Data shown
(** X9.  Over two sinks that share nothing, the driver cannot tell the
    composite from the primary used alone, except through the result of
    [Start]: after any session, any other call returns on the composite what
    it returns on the primary after the same session. *)
Theorem composite_answers_as_primary_alone {P Q B : Type}
  (v : MediaSink.Sink P) (d : MediaSink.Sink Q) (rs : list Request)
  (c : MediaSink.Call B) (p : P) (q : Q) :
  String.eqb (MediaSink.name c) "Start" = false ->
  fst (as_sink (apart v d) _ c (session (as_sink (apart v d)) rs (p, q))) =
  fst (v _ c (session v rs p)).
Proof.
  intro E. rewrite session_apart. unfold as_sink. cbn [fst].
  rewrite run_apart_result.
  destruct c; cbn [MediaSink.name forwarded combined] in *;
    try discriminate E; try reflexivity;
    match goal with
    | |- fst ?x = fst ?y => destruct (fst x), (fst y); reflexivity
    end.
Qed.

(** X4.  Which of two separate sinks is the primary does not matter to
    [Start]: with the members exchanged it returns the same result and
    leaves each sink in the same state.  The result is always one of the two
    sinks' results or [NS_ERROR_FAILURE]. *)
Theorem Start_result_ignores_member_order {P Q : Type} (v : MediaSink.Sink P)
  (d : MediaSink.Sink Q) (t : TimeUnit) (i : MediaInfo) (p : P) (q : Q) :
  let o := run (apart v d) (MultiplexerSink.Start t i) (p, q) in
  let o' := run (apart d v) (MultiplexerSink.Start t i) (q, p) in
  result o = result o' /\
  final o = (snd (final o'), fst (final o')) /\
  (result o = fst (v _ (MediaSink.Start t i) p) \/
   result o = fst (d _ (MediaSink.Start t i) q) \/
   result o = NS_ERROR_FAILURE).
Proof.
  intros o o'. unfold o, o'.
  change (MultiplexerSink.Start t i)
    with (MultiplexerSink.dispatch (MediaSink.Start t i)).
  split; [| split].
  - rewrite !run_apart_result. cbn [forwarded combined]. apply merged_comm.
  - rewrite !run_apart_final. reflexivity.
  - rewrite run_apart_result. cbn [forwarded combined]. apply merged_choice.
Qed.

End Separation.

(** ** A composite inside a composite *)

Section Nesting.
Context `{MediaTypes} {St : Type}.

(** A virtual call on the composite, seen as a call on one sink. *)
Lemma as_sink_eq {B : Type} (self : MultiplexerSink.Object St)
  (c : MediaSink.Call B) (st : St) :
  as_sink self _ c st =
  if forwarded c
  then (combined c (fst (self mVideoSink _ c st))
          (fst (self mDecodedStream _ c (snd (self mVideoSink _ c st)))),
        snd (self mDecodedStream _ c (snd (self mVideoSink _ c st))))
  else (fst (self mVideoSink _ c st), snd (self mVideoSink _ c st)).
Proof.
  unfold as_sink. rewrite run_dispatch. destruct (forwarded c); reflexivity.
Qed.

(** X5.  Three sinks can be multiplexed by nesting one composite in another,
    on either side.  The two nestings are the same sink: every operation
    returns the same value and leaves the same world, the three sinks being
    reached in the same order.  For [Start] this is the associativity of the
    merge of results. *)
Theorem nesting_is_associative {B : Type} (s1 s2 s3 : MediaSink.Sink St)
  (c : MediaSink.Call B) (st : St) :
  as_sink (MultiplexerSink.MultiplexerSink
             (as_sink (MultiplexerSink.MultiplexerSink s1 s2)) s3) _ c st =
  as_sink (MultiplexerSink.MultiplexerSink
             s1 (as_sink (MultiplexerSink.MultiplexerSink s2 s3))) _ c st.
Proof.
  rewrite (as_sink_eq (MultiplexerSink.MultiplexerSink
                         (as_sink (MultiplexerSink.MultiplexerSink s1 s2)) s3)).
  rewrite (as_sink_eq (MultiplexerSink.MultiplexerSink
                         s1 (as_sink (MultiplexerSink.MultiplexerSink s2 s3)))).
  cbn [MultiplexerSink.MultiplexerSink]. rewrite !as_sink_eq.
  cbn [MultiplexerSink.MultiplexerSink].
  destruct (forwarded c); cbn [fst snd]; [| reflexivity].
  rewrite combined_assoc. reflexivity.
Qed.
(** [stream.read(frames)]: an array of shape (frames, 1) and the overflow
    flag.  The stream is taken to keep up with the device: nothing is
    discarded between two calls and the flag, which
    [SoundDeviceSource.read] ignores, stays false. *)
Definition stream_read (st : InputStream) (frames : nat)
  : ndarray * bool * InputStream :=
  (map (λ i, [wrap16 (signal st (position st + N.of_nat i)%N)]) (seq 0 frames),
   false,
   {| device := device st; signal := signal st;
      position := (position st + N.of_nat frames)%N |}).

(** ** SoundDeviceSource *)

Record SoundDeviceSource := { stream : InputStream }.

Definition SoundDeviceSource_init (dev : device_id) (sig : N → Z)
  : SoundDeviceSource :=
  {| stream := {| device := dev; signal := sig; position := 0 |} |}.

Definition SoundDeviceSource_is_opus (self : SoundDeviceSource) : bool := false.

Definition SoundDeviceSource_read (self : SoundDeviceSource)
  : bytes * SoundDeviceSource :=
  let '(data, _, st) := stream_read (stream self) 960 in
  let data := np_repeat data 2 in
  (tobytes data, {| stream := st |}).

(** ** Exceptions, results and the source interface *)

Inductive exn :=
  | ValueError (msg : string)
  | AttributeError (msg : string)
  | Exception (msg : string).

Inductive result (A : Type) :=
  | Ok (a : A)
  | Raise (e : exn).
Arguments Ok {A} a.
Arguments Raise {A} e.

(** What [VoxSource] uses of [discord.AudioSource]. *)
Class AudioSource (S : Type) := {
  is_opus : S → bool;
  read : S → result bytes * S
}.

#[export] Instance SoundDeviceSource_AudioSource : AudioSource SoundDeviceSource := {|
  is_opus := SoundDeviceSource_is_opus;
  read self := let '(data, self') := SoundDeviceSource_read self in (Ok data, self')
|}.

(** Another implementor of the interface, for examples: it hands out
    recorded buffers one by one and the empty buffer once they are used
    up. *)
Record BufferSource := { opus : bool; buffers : list bytes }.

#[export] Instance BufferSource_AudioSource : AudioSource BufferSource := {|
  is_opus := opus;
  read self :=
    match buffers self with
    | [] => (Ok [], self)
    | buf :: rest => (Ok buf, {| opus := opus self; buffers := rest |})
    end
|}.

(** [max(data)] on a [bytes] object: the largest byte value; Python raises
    on the empty sequence. *)
Definition py_max (data : bytes) : result Z :=
  match data with
  | [] => Raise (ValueError "max() arg is an empty sequence")
  | b :: rest => Ok (foldl Z.max (byte_val b) (byte_val <$> rest))
  end.

(** The peak absolute amplitude of a frame, in the words of the
    specification: the maximum of the absolute values of its 16-bit signed
    samples. *)
Definition peak_amplitude (data : bytes) : Z :=
  foldr Z.max 0 (Z.abs <$> frombuffer data).

(** ** The voice session and what the gate does to the outside *)

Record VoiceClient := { channel_name : string }.

Inductive task_state := Running | Cancelled.

(** The effects of the gate that leave the object: lines printed and
    calls of [voice.play(self)]. *)
Inductive event :=
  | Print (line : string)
  | Play (v : VoiceClient).

Definition is_play (e : event) : bool :=
  match e with Play _ => true | Print _ => false end.

(** How often playback was requested in a log. *)
Definition plays (log : list event) : nat := length (filter is_play log).

(** ** The clock of the polling task *)

(** The argument of [asyncio.sleep] at the end of a turn of [on_vox], from
    the two readings of [loop.time()] of that turn.  Times are in seconds,
    as exact rationals. *)
Definition sleep_delay (start_time now : Q) : Q := (now - start_time + 0.002)%Q.

(** [asyncio.sleep(delay)] resumes the task [delay] seconds later at the
    earliest, and at once when [delay] is not positive. *)
Definition wake_time (now delay : Q) : Q :=
  (if Qle_bool delay 0 then now else now + delay)%Q.

(** ** VoxSource *)

(** A value held by an attribute during [__init__]. *)
Inductive pyval (S : Type) :=
  | VNone
  | VBool (b : bool)
  | VInt (z : Z)
  | VObj (s : S).
Arguments VNone {S}.
Arguments VBool {S} b.
Arguments VInt {S} z.
Arguments VObj {S} s.

Definition opus_error : exn :=
  ValueError "cannot use VoxSource with an Opus source".

Section Vox.
Context {S : Type} `{AudioSource S}.

(** [VoxSource.__init__] on the instance dictionary of the new object:
    the attributes are assigned in order, and the exception leaves the
    dictionary as it was when it was raised. *)
Definition VoxSource_init (source : S) : result () * gmap string (pyval S) :=
  let self : gmap string (pyval S) := ∅ in
  let self := <["source" := VObj source]> self in
  let self := <["active" := VBool false]> self in
  let self := <["threshold" := VInt 16]> self in
  let self := <["duration" := VInt 25]> self in
  let self := <["silent_for" := VInt 0]> self in
  if is_opus source then
    (Raise opus_error, self)
  else
    let self := <["voice" := VNone]> self in
    let self := <["task" := VNone]> self in
    (Ok (), self).

(** The object once it is constructed. *)
Record VoxSource := {
  source : S;
  active : bool;
  threshold : Z;
  duration : Z;
  silent_for : Z;
  voice : option VoiceClient;
  task : option task_state
}.

(** The record of an instance dictionary in which [voice] and [task]
    are still [None]. *)
Definition instance (self : gmap string (pyval S)) : option VoxSource :=
  match self !! "source", self !! "active", self !! "threshold",
        self !! "duration", self !! "silent_for",
        self !! "voice", self !! "task" with
  | Some (VObj s), Some (VBool a), Some (VInt t),
    Some (VInt d), Some (VInt n), Some VNone, Some VNone =>
      Some {| source := s; active := a; threshold := t; duration := d;
              silent_for := n; voice := None; task := None |}
  | _, _, _, _, _, _, _ => None
  end.

(** The expression [VoxSource(source)]: the object when [__init__] returns,
    its exception otherwise.  (After a return all seven attributes are
    assigned, see [VoxSource_new_ok].) *)
Definition VoxSource_new (source : S) : result VoxSource :=
  match VoxSource_init source with
  | (Ok _, self) =>
      match instance self with
      | Some g => Ok g
      | None => Raise (AttributeError "missing attribute")
      end
  | (Raise e, _) => Raise e
  end.

(** The gate as a successful [__init__] leaves it. *)
Definition fresh_gate (source : S) : VoxSource :=
  {| source := source; active := false; threshold := 16; duration := 25;
     silent_for := 0; voice := None; task := None |}.

Definition set_source (s : S) (g : VoxSource) : VoxSource :=
  {| source := s; active := active g; threshold := threshold g;
     duration := duration g; silent_for := silent_for g;
     voice := voice g; task := task g |}.
Definition set_active (a : bool) (g : VoxSource) : VoxSource :=
  {| source := source g; active := a; threshold := threshold g;
     duration := duration g; silent_for := silent_for g;
     voice := voice g; task := task g |}.
Definition set_silent_for (n : Z) (g : VoxSource) : VoxSource :=
  {| source := source g; active := active g; threshold := threshold g;
     duration := duration g; silent_for := n;
     voice := voice g; task := task g |}.
Definition set_voice (v : option VoiceClient) (g : VoxSource) : VoxSource :=
  {| source := source g; active := active g; threshold := threshold g;
     duration := duration g; silent_for := silent_for g;
     voice := v; task := task g |}.
Definition set_task (t : option task_state) (g : VoxSource) : VoxSource :=
  {| source := source g; active := active g; threshold := threshold g;
     duration := duration g; silent_for := silent_for g;
     voice := voice g; task := t |}.

(** *** Methods as computations on the object

    A method takes the object, and gives its result or the exception it
    raised, the object as the method left it, and the events it caused
    in order.  What was assigned before an exception stays assigned. *)
Definition M (A : Type) : Type := VoxSource → result A * VoxSource * list event.

#[export] Instance M_ret : MRet M := λ A a g, (Ok a, g, []).
#[export] Instance M_bind : MBind M := λ A B f m g,
  match m g with
  | (Ok a, g', log) => let '(r, g'', log') := f a g' in (r, g'', log ++ log')
  | (Raise e, g', log) => (Raise e, g', log)
  end.

Definition gets {A} (f : VoxSource → A) : M A := λ g, (Ok (f g), g, []).
Definition modify (f : VoxSource → VoxSource) : M () := λ g, (Ok (), f g, []).
Definition lift {A} (r : result A) : M A := λ g, (r, g, []).
Definition emit (e : event) : M () := λ g, (Ok (), g, [e]).
Definition print (line : string) : M () := emit (Print line).

(** [self.source.read()] *)
Definition source_read : M bytes := λ g,
  let '(r, s) := read (source g) in (r, set_source s g, []).

(** [self.voice.play(self)] *)
Definition voice_play : M () := λ g,
  match voice g with
  | Some v => (Ok (), g, [Play v])
  | None => (Raise (AttributeError "'NoneType' object has no attribute 'play'"), g, [])
  end.

Definition VoxSource_is_opus (g : VoxSource) : bool := is_opus (source g).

What the exercise asks
Beginning with the line that has "sinks' results or [NS_ERROR_FAILURE]. *)" and ending with the line that has "as_sink self _", set down the lines above exactly and include no others.

Response to this task
    sinks' results or [NS_ERROR_FAILURE]. *)
Theorem Start_result_ignores_member_order {P Q : Type} (v : MediaSink.Sink P)
  (d : MediaSink.Sink Q) (t : TimeUnit) (i : MediaInfo) (p : P) (q : Q) :
  let o := run (apart v d) (MultiplexerSink.Start t i) (p, q) in
  let o' := run (apart d v) (MultiplexerSink.Start t i) (q, p) in
  result o = result o' /\
  final o = (snd (final o'), fst (final o')) /\
  (result o = fst (v _ (MediaSink.Start t i) p) \/
   result o = fst (d _ (MediaSink.Start t i) q) \/
   result o = NS_ERROR_FAILURE).
Proof.
  intros o o'. unfold o, o'.
  change (MultiplexerSink.Start t i)
    with (MultiplexerSink.dispatch (MediaSink.Start t i)).
  split; [| split].
  - rewrite !run_apart_result. cbn [forwarded combined]. apply merged_comm.
  - rewrite !run_apart_final. reflexivity.
  - rewrite run_apart_result. cbn [forwarded combined]. apply merged_choice.
Qed.

End Separation.

(** ** A composite inside a composite *)

Section Nesting.
Context `{MediaTypes} {St : Type}.

(** A virtual call on the composite, seen as a call on one sink. *)
Lemma as_sink_eq {B : Type} (self : MultiplexerSink.Object St)
  (c : MediaSink.Call B) (st : St) :
  as_sink self _ c st =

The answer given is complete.